WHAT YOU SHOULD DO — Return, exactly and in full, the lines of the records below starting at the one with "let j := norm_index len i in" and ending at the one with "Definition min2 (a", and no other lines.

Segment Start: LISTED RECORDS

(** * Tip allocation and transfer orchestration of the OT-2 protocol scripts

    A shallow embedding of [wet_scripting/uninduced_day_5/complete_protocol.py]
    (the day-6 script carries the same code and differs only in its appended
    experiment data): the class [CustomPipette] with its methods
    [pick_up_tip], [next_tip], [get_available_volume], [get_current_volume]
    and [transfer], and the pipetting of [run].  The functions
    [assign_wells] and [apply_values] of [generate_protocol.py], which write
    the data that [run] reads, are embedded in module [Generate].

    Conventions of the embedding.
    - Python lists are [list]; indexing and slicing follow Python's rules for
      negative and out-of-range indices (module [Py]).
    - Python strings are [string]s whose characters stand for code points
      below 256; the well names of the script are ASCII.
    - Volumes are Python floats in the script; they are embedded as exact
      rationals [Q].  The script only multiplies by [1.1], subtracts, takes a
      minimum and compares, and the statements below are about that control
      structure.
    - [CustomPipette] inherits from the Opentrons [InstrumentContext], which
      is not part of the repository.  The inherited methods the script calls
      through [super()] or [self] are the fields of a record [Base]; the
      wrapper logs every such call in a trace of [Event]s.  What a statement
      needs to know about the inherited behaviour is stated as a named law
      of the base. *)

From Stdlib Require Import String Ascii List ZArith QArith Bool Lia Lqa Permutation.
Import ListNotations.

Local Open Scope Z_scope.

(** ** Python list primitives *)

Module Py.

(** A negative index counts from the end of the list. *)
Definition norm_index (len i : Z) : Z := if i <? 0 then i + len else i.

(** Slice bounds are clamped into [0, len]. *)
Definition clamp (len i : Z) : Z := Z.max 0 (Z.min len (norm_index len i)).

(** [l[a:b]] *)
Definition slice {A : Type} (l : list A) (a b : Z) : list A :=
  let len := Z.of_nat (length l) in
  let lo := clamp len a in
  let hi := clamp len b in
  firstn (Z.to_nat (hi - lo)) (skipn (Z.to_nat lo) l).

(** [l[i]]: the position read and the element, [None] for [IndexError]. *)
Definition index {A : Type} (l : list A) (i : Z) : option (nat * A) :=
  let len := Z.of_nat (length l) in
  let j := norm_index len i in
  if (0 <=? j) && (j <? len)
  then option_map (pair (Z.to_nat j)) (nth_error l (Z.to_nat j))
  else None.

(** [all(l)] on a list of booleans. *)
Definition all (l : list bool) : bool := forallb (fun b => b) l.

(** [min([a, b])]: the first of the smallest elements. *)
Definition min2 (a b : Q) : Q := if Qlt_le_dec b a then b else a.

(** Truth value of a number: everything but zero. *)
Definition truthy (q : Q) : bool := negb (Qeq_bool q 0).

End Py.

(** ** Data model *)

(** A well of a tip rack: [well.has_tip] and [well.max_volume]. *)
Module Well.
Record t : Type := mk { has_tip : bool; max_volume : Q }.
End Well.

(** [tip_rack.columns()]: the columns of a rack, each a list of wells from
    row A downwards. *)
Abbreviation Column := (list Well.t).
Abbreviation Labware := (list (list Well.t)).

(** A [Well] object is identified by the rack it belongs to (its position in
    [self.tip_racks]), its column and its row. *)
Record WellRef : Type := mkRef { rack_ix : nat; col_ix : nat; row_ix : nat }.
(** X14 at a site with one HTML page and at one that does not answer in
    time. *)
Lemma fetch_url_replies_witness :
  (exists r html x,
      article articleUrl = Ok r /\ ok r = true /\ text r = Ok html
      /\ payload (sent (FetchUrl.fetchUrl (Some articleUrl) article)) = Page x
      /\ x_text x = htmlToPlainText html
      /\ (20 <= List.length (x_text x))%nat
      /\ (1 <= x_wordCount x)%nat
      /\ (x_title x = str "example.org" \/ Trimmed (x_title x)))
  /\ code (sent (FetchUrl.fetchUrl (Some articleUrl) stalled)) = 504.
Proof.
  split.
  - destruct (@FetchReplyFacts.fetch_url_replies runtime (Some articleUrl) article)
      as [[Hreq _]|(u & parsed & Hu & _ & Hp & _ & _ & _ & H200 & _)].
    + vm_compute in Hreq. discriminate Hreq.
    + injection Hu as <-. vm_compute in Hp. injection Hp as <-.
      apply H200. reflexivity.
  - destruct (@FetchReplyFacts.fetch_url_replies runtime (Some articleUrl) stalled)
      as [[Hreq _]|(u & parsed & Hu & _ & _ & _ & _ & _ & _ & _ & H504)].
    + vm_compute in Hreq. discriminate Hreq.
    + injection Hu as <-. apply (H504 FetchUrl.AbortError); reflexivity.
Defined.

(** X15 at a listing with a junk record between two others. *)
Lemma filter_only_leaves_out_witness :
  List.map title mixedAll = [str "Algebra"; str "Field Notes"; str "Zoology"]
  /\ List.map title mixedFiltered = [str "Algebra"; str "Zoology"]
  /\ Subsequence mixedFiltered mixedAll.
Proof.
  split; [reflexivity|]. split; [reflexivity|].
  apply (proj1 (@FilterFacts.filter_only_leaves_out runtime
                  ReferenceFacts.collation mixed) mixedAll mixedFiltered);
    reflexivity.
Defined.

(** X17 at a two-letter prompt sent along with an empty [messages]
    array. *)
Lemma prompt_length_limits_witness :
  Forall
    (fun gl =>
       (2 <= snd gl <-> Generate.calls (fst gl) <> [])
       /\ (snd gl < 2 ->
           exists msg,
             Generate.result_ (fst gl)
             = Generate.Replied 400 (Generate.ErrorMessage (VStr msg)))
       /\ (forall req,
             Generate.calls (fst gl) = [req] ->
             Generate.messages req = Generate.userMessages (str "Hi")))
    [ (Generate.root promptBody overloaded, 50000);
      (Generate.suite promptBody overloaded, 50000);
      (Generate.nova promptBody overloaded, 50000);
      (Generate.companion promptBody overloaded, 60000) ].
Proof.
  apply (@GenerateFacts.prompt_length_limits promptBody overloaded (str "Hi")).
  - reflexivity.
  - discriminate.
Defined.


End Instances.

Segment End: LISTED RECORDS

RESPONSE FOR THIS EXERCISE —
  let j := norm_index len i in
  if (0 <=? j) && (j <? len)
  then option_map (pair (Z.to_nat j)) (nth_error l (Z.to_nat j))
  else None.

(** [all(l)] on a list of booleans. *)
Definition all (l : list bool) : bool := forallb (fun b => b) l.

(** [min([a, b])]: the first of the smallest elements. *)
Definition min2 (a b : Q) : Q := if Qlt_le_dec b a then b else a.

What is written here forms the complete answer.